Bea Halsa (1901–1998) was a Baha’i from Watertown, South Dakota who spent a couple of years serving as house mother for a dormitory at Parsons College, where there was a flurry of Baha’i activity in the late 1960s. (See more about Parsons College elsewhere on this website.) Students living in that dormitory included Candee Grant, Carol Miller, Donna Cole, Barbara Genge, and Paula Schneider.
As Paula remembers that time, “She was old enough, I think we were a bit much for her to take, though I remember spending hours in her apartment talking. Also, she was present at every Baha’i meeting, though not necessarily speaking much. She did not join the Baha’is who went on the racial equality march that was not legal!”
NOTE: Paula shares other memories of challenges among the young, new Baha’is in obeying the laws and guidance of the Faith. She goes on to say, “I suspect if Bea hadn’t been at Parsons, doing what she could to keep the lid on things, it wouldn’t have been good.
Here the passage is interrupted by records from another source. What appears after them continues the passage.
(* ===== verification/SessionThreads.v ===== *)
(** * SessionThreads: threads of a transfer session

    A transfer session (src/tpu_sync/transport/transfer_session.h) is an object shared by
    a pipeline thread, completion callbacks of copies and pushes, and callers from
    outside.  Each of them is a stack of actions, one per critical section of its code:
    performing an action changes the session, pushes further actions on the stack and
    may start new threads.  [act] is the session's code; an [X] is what the environment
    answers (results of copies and pushes, an expired deadline).  Nothing is assumed of
    the order in which threads run. *)

From S2P Require Import Prelude.

Section threads.
Context {S A X : Type}.
Context (act : X → S → A → option (S * list A * list (list A))).
(** The calls that come from outside. *)
Context (entry : S → A → bool).
Implicit Types (s : S) (a : A) (l others : list A).

Record World := mkWorld { sess : S; threads : list (list A) }.
Definition pending (w : World) : list A := concat (threads w).

(** One critical section of one thread. *)
Inductive step : World → World → Prop :=
  | step_act s t1 a rest t2 x s' pre new :
      act x s a = Some (s', pre, new) →
      step (mkWorld s (t1 ++ (a :: rest) :: t2)) (mkWorld s' (t1 ++ (pre ++ rest) :: t2 ++ new)).
(** A call runs its first critical section at once. *)
Inductive call : World → World → Prop :=
  | call_act s ths a x s' pre new :
      entry s a = true → act x s a = Some (s', pre, new) → call (mkWorld s ths) (mkWorld s' (ths ++ pre :: new)).
Definition move (w w' : World) : Prop := step w w' ∨ call w w'.
Definition reachable (s0 : S) : World → Prop := rtc move (mkWorld s0 []).

Lemma step_pending w w' :
  step w w' → ∃ a x pre new others,
    act x (sess w) a = Some (sess w', pre, new) ∧ pending w ≡ₚ a :: others ∧ pending w' ≡ₚ pre ++ concat new ++ others.
Proof.
  intros [s t1 a rest t2 x s' pre new E]. exists a, x, pre, new, (concat t1 ++ rest ++ concat t2). cbn. split; [done|].
  unfold pending. cbn. rewrite !concat_app. cbn. rewrite !concat_app. cbn. split; solve_Permutation.
Qed.
Lemma call_pending w w' :
  call w w' → ∃ a x pre new,
    entry (sess w) a = true ∧ act x (sess w) a = Some (sess w', pre, new) ∧ pending w' ≡ₚ pre ++ concat new ++ pending w.
Proof.
  intros [s ths a x s' pre new He E]. exists a, x, pre, new. cbn. split; [done|]. split; [done|].
  unfold pending. cbn. rewrite concat_app. cbn. solve_Permutation.
Qed.

(** ** Invariants over the session and the actions still to be performed *)
Lemma invariant (I : S → list A → Prop) s0 w :
  (∀ s l l', l ≡ₚ l' → I s l → I s l') → I s0 [] →
  (∀ s a others x s' pre new, I s (a :: others) → act x s a = Some (s', pre, new) → I s' (pre ++ concat new ++ others)) →
  (∀ s a others x s' pre new, I s others → entry s a = true → act x s a = Some (s', pre, new) → I s' (pre ++ concat new ++ others)) →
  reachable s0 w → I (sess w) (pending w).
Proof.
  intros HP H0 Hstep Hcall Hw. unfold reachable in Hw. remember (mkWorld s0 []) as w0. assert (I (sess w0) (pending w0)) as HI by (by subst).
  clear Heqw0 H0. induction Hw as [w|w1 w2 w3 [Hs|Hc] _ IH]; [done|apply IH..].
  - apply step_pending in Hs as (a & x & pre & new & others & E & P1 & P2). eapply HP; [symmetry; exact P2|]. eapply Hstep; [|exact E]. by eapply HP.
  - apply call_pending in Hc as (a & x & pre & new & He & E & P). eapply HP; [symmetry; exact P|]. by eapply Hcall.
Qed.

(** ** The last action of a thread

    When a thread that has begun an operation always has its [final] action ahead, a
    world without final actions has no thread left. *)
Section ends.
Context (final : A → bool).
Definition ends (t : list A) : Prop := t = [] ∨ ∃ body e, t = body ++ [e] ∧ final e = true.
Lemma ends_app l t : t ≠ [] → ends t → ends (l ++ t).
Proof. intros Hne [->|(b & e & -> & He)]; [done|]. right. exists (l ++ b), e. by rewrite app_assoc. Qed.
Lemma threads_end s0 w :
  (∀ x s a s' pre new, act x s a = Some (s', pre, new) → Forall ends new ∧ (final a = true → ends pre)) →
  (∀ x s a s' pre new, entry s a = true → act x s a = Some (s', pre, new) → ends pre) →
  reachable s0 w → Forall ends (threads w).
Proof.
  intros Hact Hcall Hw. unfold reachable in Hw. remember (mkWorld s0 []) as w0. assert (Forall ends (threads w0)) as H0 by (by subst).
  clear Heqw0. induction Hw as [w|w1 w2 w3 [Hs|Hc] _ IH]; [done|apply IH..].
  - destruct Hs as [s t1 a rest t2 x s' pre new E]. cbn in *. destruct (Hact _ _ _ _ _ _ E) as [Hnew Hfin].
    apply Forall_app in H0 as [H1 [Ht H2]%Forall_cons]. apply Forall_app. split; [done|]. apply Forall_cons. split; [|by apply Forall_app].
    destruct rest as [|b rest]; [|apply ends_app; [done|]].
    + rewrite app_nil_r. apply Hfin. destruct Ht as [?|(bd & e & Eq & He)]; [done|]. destruct bd as [|? bd]; [by injection Eq as ->|].
      injection Eq as _ Eq. by destruct bd.
    + destruct Ht as [?|(bd & e & Eq & He)]; [done|]. right. destruct bd as [|c bd]; [done|]. injection Eq as -> Eq. by exists bd, e.
  - destruct Hc as [s ths a x s' pre new He E]. cbn in *. apply Forall_app. split; [done|]. apply Forall_cons. split; [by eapply Hcall|].
    by destruct (Hact _ _ _ _ _ _ E).
Qed.
Lemma ends_pending w : Forall ends (threads w) → pending w ≠ [] → ∃ e, e ∈ pending w ∧ final e = true.
Proof.
  intros H Hne. unfold pending in *. induction H as [|t ths Ht _ IH]; [done|]. cbn in *. destruct Ht as [->|(b & e & -> & He)].
  - by apply IH.
  - exists e. split; [set_solver|done].
Qed.
(** Invariants of sessions whose threads end so: beside an action there is a final
    action, or nothing. *)
Definition beside (others : list A) : Prop := others = [] ∨ ∃ e, e ∈ others ∧ final e = true.
Lemma invariant_ends (I : S → list A → Prop) s0 w :
  (∀ x s a s' pre new, act x s a = Some (s', pre, new) → Forall ends new ∧ (final a = true → ends pre)) →
  (∀ x s a s' pre new, entry s a = true → act x s a = Some (s', pre, new) → ends pre) →
  (∀ s l l', l ≡ₚ l' → I s l → I s l') → I s0 [] →
  (∀ s a others x s' pre new, beside others ∧ (others = [] → final a = true) →
     I s (a :: others) → act x s a = Some (s', pre, new) → I s' (pre ++ concat new ++ others)) →
  (∀ s a others x s' pre new, beside others → I s others → entry s a = true → act x s a = Some (s', pre, new) → I s' (pre ++ concat new ++ others)) →
  reachable s0 w → I (sess w) (pending w).
Proof.
  intros Hact Hent HP H0 Hstep Hcall. unfold reachable. revert w. apply rtc_ind_r; [done|]. intros w1 w2 Hr [Hs|Hc] IH.
  - pose proof (threads_end s0 w1 Hact Hent Hr) as Hends. destruct Hs as [s t1 a rest t2 x s' pre new E]. unfold pending in *. cbn in *.
    rewrite !concat_app in *. cbn in *. rewrite !concat_app in *.
    apply (HP _ (pre ++ concat new ++ (concat t1 ++ rest ++ concat t2))); [solve_Permutation|]. eapply Hstep; [|eapply HP; [|exact IH]|exact E]; [|solve_Permutation].
    apply Forall_app in Hends as [H1 [Ht H2]%Forall_cons]. assert (ends rest) as Hrest.
    { destruct Ht as [?|(body & e & Eq & He)]; [done|]. destruct body as [|? body]; injection Eq as -> Eq; [by left|]. right. by exists body, e. }
    split.
    + destruct (concat t1 ++ rest ++ concat t2) eqn:E0; [by left|]. right. rewrite <- E0.
      destruct (ends_pending (mkWorld s (t1 ++ rest :: t2))) as (e & He & Hf).
      * apply Forall_app. split; [done|]. by constructor.
      * unfold pending. cbn. rewrite concat_app. cbn. by rewrite E0.
      * exists e. split; [|done]. unfold pending in He. cbn in He. by rewrite concat_app in He.
    + intros [_ [-> _]%app_nil]%app_nil. destruct Ht as [?|(body & e & Eq & He)]; [done|]. destruct body as [|? body]; [by injection Eq as ->|].
      injection Eq as _ Eq. by destruct body.
  - pose proof (threads_end s0 w1 Hact Hent Hr) as Hends. apply call_pending in Hc as (a & x & pre & new & He & E & P). eapply HP; [symmetry; exact P|].
    eapply Hcall; [|exact IH|done|exact E]. destruct (pending w1) eqn:E1; [by left|]. right. rewrite <- E1. apply ends_pending; [done|by rewrite E1].
Qed.
End ends.

(** A shape that every thread has. *)
Lemma threads_forall (P : list A → Prop) s0 w :
  (∀ x s a rest s' pre new, P (a :: rest) → act x s a = Some (s', pre, new) → P (pre ++ rest) ∧ Forall P new) →
  (∀ x s a s' pre new, entry s a = true → act x s a = Some (s', pre, new) → P pre ∧ Forall P new) →
  reachable s0 w → Forall P (threads w).
Proof.
  intros Hact Hcall. unfold reachable. revert w. apply rtc_ind_r; [by constructor|]. intros w1 w2 _ [Hs|Hc] IH.
  - destruct Hs as [s t1 a rest t2 x s' pre new E]. cbn in *. apply Forall_app in IH as [H1 [Ht H2]%Forall_cons]. destruct (Hact _ _ _ _ _ _ _ Ht E) as [Hp Hn].
    apply Forall_app. split; [done|]. apply Forall_cons. split; [done|]. by apply Forall_app.
  - destruct Hc as [s ths a x s' pre new He E]. cbn in *. destruct (Hcall _ _ _ _ _ _ He E) as [Hp Hn]. apply Forall_app. split; [done|]. by apply Forall_cons.
Qed.

(** ** Sums over the pending actions *)
Fixpoint sum_of (f : A → Z) l : Z := match l with [] => 0 | a :: l => f a + sum_of f l end.
Lemma sum_of_app f l k : sum_of f (l ++ k) = sum_of f l + sum_of f k.
Proof. induction l as [|a l IH]; cbn; [done|]. rewrite IH. lia. Qed.
#[export] Instance sum_of_perm f : Proper ((≡ₚ) ==> eq) (sum_of f).
Proof. induction 1; cbn; lia. Qed.
Lemma sum_of_nonneg f l : (∀ a, 0 <= f a) → 0 <= sum_of f l.
Proof. intros H. induction l as [|a l IH]; cbn; [lia|]. specialize (H a). lia. Qed.
Lemma sum_of_elem f l a : (∀ a, 0 <= f a) → a ∈ l → f a <= sum_of f l.
Proof. intros H. induction 1 as [a l|a b l _ IH]; cbn; [pose proof (sum_of_nonneg f l H)|specialize (H b)]; lia. Qed.

(** ** Termination

    When every action costs more than what it leaves, a run has no more steps than the
    world it starts from costs. *)
Section bounded.
Context (cost : A → Z) (potential : S → Z) (cost_nonneg : ∀ a, 0 <= cost a) (potential_nonneg : ∀ s, 0 <= potential s).
Definition work (w : World) : Z := potential (sess w) + sum_of cost (pending w).
Context (decreases : ∀ x s a s' pre new, act x s a = Some (s', pre, new) → potential s' + sum_of cost (pre ++ concat new) < potential s + cost a).
Lemma work_step w w' : step w w' → work w' < work w.
Proof using decreases.
  intros (a & x & pre & new & others & E & P1 & P2)%step_pending. unfold work. rewrite P1, P2. apply decreases in E.
  rewrite !sum_of_app in *. cbn. lia.
Qed.
Lemma run_bounded n w w' : nsteps step n w w' → Z.of_nat n + work w' <= work w.
Proof using decreases. induction 1 as [|n w1 w2 w3 H%work_step _ IH]; lia. Qed.
Lemma work_nonneg w : 0 <= work w.
Proof using cost_nonneg potential_nonneg. unfold work. pose proof (sum_of_nonneg cost (pending w) cost_nonneg). specialize (potential_nonneg (sess w)). lia. Qed.
End bounded.

(** A world with pending actions can go on when every action can. *)
Lemma pending_head (w : World) : pending w ≠ [] → ∃ t1 a rest t2, threads w = t1 ++ (a :: rest) :: t2.
Proof.
  destruct w as [s ths]. unfold pending. cbn. intros Hne. induction ths as [|[|a rest] ths IH]; [done| |by exists [], a, rest, ths].
  destruct IH as (t1 & a & rest & t2 & ->); [done|]. by exists ([] :: t1), a, rest, t2.
Qed.
Lemma step_head w t1 a rest t2 x o : threads w = t1 ++ (a :: rest) :: t2 → act x (sess w) a = Some o → ∃ w', step w w'.
Proof. destruct w as [s ths], o as [[s' pre] new]. cbn. intros -> E. eexists. by econstructor. Qed.
Lemma progress w : (∀ s a, ∃ x o, act x s a = Some o) → pending w ≠ [] → ∃ w', step w w'.
Proof. intros Hact (t1 & a & rest & t2 & E)%pending_head. destruct (Hact (sess w) a) as (x & o & Ea). by eapply step_head. Qed.

(** ** Running a session

    Choices of a scheduler and of the environment, as far as they are possible. *)
Inductive Choice := Run (i : nat) (x : X) | Invoke (a : A) (x : X).
Definition choose (c : Choice) (w : World) : option World :=
  match c with
  | Run i x =>
      match threads w !! i with
      | Some (a :: rest) =>
          match act x (sess w) a with
          | Some (s', pre, new) => Some (mkWorld s' (take i (threads w) ++ (pre ++ rest) :: drop (i + 1) (threads w) ++ new))
          | None => None
          end
      | _ => None
      end
  | Invoke a x =>
      if entry (sess w) a
      then match act x (sess w) a with
           | Some (s', pre, new) => Some (mkWorld s' (threads w ++ pre :: new))
           | None => None
           end
      else None
  end.
Fixpoint execute (cs : list Choice) (w : World) : option World :=
  match cs with [] => Some w | c :: cs => match choose c w with Some w' => execute cs w' | None => None end end.
Lemma choose_move c w w' : choose c w = Some w' → move w w'.
Proof.
  destruct w as [s ths]. destruct c as [i x|a x]; cbn.
  - destruct (ths !! i) as [[|a rest]|] eqn:Ei; [done| |done]. destruct (act x s a) as [[[s' pre] new]|] eqn:E; [|done]. intros [= <-]. left.
    rewrite <- (take_drop_middle ths i _ Ei) at 1. rewrite Nat.add_1_r. by constructor 1 with (x := x).
  - destruct (entry s a) eqn:He; [|done]. destruct (act x s a) as [[[s' pre] new]|] eqn:E; [|done]. intros [= <-]. right. by econstructor.
Qed.
Lemma execute_reach cs w w' : execute cs w = Some w' → rtc move w w'.
Proof.
  revert w; induction cs as [|c cs IH]; intros w; cbn; [intros [= ->]; done|]. destruct (choose c w) as [w1|] eqn:E; [|done]. intros H.
  eapply rtc_l; [by eapply choose_move|by apply IH].
Qed.
(** The world a list of choices leads to; the first one when they are not possible. *)
Definition run_of (s0 : S) (cs : list Choice) : World := default (mkWorld s0 []) (execute cs (mkWorld s0 [])).
Lemma run_of_reach s0 cs : reachable s0 (run_of s0 cs).
Proof. unfold run_of, reachable. destruct (execute cs _) eqn:E; [by eapply execute_reach|apply rtc_refl]. Qed.
End threads.
Arguments Run {A X} _ _.
Arguments Invoke {A X} _ _.
Arguments World : clear implicits.
Arguments mkWorld {S A} _ _.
At the very least, those of us who were not into noisy… confrontation had a safe, quiet place to go and be with Baha’is.”
Candee Grant remembers Bea as “a lovely lady sent by God to help us when so very much was happening.” She recalls her being “very instrumental and helping to guide and help those newly declared Baha’is deepen and gain a firm foundation in the basics of the Faith.”
Bea is listed, in the Baha’i Annual Reports of the NSA 1959-60, among American pioneers placed in the Western European area between May 1959 and March 1960; her post was in Stavanger, Norway. Her name appears again in the National Baha’i Review, June 1970, published by the National Spiritual Assembly of the Baha’s of the United States, on a list of “Pioneers Settled in United States Goal Countries From Ridvan 1969, Scheduled Through June 10, 1970,” again to Norway. In 1982, Bea made a travel teaching trip to the Bahamas, Puerto Rico, and the Virgin Islands, after which she returned to Norway, this time living in Sandnes. So it appears that Bea was an active international pioneer and travel teacher, as well as a homefront pioneer serving briefly in Fairfield.